Transcribe only the lines of the listing below from the one holding "(** The store" through the one holding "destruct (do_writes ws", inclusive, without any change.
*** DATA EXTRACT ***
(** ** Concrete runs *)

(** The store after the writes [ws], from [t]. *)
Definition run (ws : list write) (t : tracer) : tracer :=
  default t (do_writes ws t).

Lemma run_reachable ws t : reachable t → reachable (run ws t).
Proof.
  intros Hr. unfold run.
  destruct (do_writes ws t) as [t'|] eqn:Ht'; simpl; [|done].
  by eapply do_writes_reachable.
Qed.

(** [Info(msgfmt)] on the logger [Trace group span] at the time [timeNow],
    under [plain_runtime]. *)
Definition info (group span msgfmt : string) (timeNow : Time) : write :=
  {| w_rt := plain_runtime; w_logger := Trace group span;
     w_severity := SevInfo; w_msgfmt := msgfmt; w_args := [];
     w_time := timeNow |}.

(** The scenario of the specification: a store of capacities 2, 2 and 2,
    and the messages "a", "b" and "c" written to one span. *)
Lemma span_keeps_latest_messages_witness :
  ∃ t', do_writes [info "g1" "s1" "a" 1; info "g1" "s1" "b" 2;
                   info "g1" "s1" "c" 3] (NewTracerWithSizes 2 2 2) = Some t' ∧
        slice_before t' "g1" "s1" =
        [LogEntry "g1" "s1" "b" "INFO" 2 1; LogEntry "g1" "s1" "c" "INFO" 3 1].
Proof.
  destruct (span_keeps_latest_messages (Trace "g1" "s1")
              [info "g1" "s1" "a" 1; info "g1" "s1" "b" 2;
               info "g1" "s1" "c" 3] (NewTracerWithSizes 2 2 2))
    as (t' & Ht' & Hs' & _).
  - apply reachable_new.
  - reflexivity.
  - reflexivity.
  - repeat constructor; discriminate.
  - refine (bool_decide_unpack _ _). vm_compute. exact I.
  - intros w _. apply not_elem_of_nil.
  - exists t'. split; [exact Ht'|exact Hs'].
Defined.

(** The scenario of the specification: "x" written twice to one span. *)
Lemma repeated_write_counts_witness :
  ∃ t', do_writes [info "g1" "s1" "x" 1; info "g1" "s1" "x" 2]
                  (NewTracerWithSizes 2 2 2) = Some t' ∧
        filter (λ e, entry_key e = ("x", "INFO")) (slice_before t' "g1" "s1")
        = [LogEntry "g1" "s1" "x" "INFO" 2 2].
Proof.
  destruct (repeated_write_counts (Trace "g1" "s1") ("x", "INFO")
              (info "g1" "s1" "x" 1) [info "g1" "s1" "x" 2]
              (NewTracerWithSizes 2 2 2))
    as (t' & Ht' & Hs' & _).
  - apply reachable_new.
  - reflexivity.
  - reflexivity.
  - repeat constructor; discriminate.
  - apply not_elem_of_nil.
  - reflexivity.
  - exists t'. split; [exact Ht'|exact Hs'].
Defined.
*** End of DATA EXTRACT ***
*** DATA EXTRACT ***
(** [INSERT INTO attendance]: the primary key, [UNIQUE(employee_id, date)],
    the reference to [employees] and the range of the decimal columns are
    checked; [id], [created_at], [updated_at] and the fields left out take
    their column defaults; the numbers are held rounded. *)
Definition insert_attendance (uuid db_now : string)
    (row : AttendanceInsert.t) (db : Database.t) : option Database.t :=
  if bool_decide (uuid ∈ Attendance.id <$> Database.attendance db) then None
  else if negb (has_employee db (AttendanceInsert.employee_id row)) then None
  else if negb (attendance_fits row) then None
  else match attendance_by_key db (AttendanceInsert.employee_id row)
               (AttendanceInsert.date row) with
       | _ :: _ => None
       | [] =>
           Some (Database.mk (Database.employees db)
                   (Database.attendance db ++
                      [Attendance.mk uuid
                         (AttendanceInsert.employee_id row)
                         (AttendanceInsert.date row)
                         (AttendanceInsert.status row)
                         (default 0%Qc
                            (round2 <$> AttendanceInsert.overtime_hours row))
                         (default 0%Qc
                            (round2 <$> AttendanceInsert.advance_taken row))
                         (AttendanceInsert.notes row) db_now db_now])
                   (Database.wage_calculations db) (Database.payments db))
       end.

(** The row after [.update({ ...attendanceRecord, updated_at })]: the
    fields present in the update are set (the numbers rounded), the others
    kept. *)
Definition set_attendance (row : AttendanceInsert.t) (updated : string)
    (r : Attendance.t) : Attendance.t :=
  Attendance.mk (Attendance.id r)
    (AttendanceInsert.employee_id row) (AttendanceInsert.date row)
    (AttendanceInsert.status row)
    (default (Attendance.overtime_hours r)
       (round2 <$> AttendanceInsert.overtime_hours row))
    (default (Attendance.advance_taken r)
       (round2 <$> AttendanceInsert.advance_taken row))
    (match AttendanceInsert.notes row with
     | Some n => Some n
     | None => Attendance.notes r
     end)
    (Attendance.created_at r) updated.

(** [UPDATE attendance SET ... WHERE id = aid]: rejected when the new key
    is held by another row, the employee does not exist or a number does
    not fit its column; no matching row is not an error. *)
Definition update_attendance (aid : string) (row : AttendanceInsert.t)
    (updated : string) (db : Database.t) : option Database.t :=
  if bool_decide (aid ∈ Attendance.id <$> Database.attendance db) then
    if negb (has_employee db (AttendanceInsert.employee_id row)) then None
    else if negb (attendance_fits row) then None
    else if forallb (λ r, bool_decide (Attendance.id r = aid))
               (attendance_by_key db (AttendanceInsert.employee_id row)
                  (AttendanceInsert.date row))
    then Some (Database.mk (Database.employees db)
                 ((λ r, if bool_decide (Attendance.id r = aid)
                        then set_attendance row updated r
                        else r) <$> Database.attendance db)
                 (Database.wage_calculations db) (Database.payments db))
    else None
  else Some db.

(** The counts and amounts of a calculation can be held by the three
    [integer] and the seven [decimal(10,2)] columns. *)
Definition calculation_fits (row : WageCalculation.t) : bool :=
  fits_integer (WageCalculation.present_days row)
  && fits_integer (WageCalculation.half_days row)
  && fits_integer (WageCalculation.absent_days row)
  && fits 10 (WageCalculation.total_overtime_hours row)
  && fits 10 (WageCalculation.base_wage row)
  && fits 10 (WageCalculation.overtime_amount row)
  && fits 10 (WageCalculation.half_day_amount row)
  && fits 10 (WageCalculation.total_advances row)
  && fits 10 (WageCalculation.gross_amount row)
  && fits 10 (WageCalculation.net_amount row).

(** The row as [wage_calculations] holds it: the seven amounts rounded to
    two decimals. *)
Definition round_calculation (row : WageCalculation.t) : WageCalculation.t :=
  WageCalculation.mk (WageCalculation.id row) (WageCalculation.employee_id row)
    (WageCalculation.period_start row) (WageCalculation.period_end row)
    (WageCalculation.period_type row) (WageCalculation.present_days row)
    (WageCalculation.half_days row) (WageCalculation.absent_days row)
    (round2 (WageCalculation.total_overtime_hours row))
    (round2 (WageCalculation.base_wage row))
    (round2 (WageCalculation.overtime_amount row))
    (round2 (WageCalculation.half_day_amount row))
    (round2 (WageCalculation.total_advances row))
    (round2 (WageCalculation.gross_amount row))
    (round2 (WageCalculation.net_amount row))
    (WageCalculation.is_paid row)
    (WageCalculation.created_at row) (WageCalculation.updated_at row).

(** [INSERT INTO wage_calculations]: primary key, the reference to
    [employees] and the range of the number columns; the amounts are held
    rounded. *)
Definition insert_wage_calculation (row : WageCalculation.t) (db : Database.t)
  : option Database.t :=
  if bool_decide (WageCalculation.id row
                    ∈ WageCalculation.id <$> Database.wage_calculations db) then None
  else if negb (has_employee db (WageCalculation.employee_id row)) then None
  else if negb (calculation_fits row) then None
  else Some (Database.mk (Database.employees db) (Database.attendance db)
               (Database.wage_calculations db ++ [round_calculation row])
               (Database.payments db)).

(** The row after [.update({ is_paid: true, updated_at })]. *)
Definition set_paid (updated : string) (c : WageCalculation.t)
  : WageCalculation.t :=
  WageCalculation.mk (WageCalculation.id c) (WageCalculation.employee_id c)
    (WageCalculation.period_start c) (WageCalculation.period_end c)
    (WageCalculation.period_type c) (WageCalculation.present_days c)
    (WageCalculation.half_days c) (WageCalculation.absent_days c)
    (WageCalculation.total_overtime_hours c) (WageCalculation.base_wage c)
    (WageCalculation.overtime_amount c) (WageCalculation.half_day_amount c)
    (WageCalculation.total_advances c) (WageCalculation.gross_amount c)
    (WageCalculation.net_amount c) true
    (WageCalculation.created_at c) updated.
*** End of DATA EXTRACT ***
_RESULT FOR THIS TASK_
(** The store after the writes [ws], from [t]. *)
Definition run (ws : list write) (t : tracer) : tracer :=
  default t (do_writes ws t).

Lemma run_reachable ws t : reachable t → reachable (run ws t).
Proof.
  intros Hr. unfold run.
  destruct (do_writes ws t) as [t'|] eqn:Ht'; simpl; [|done].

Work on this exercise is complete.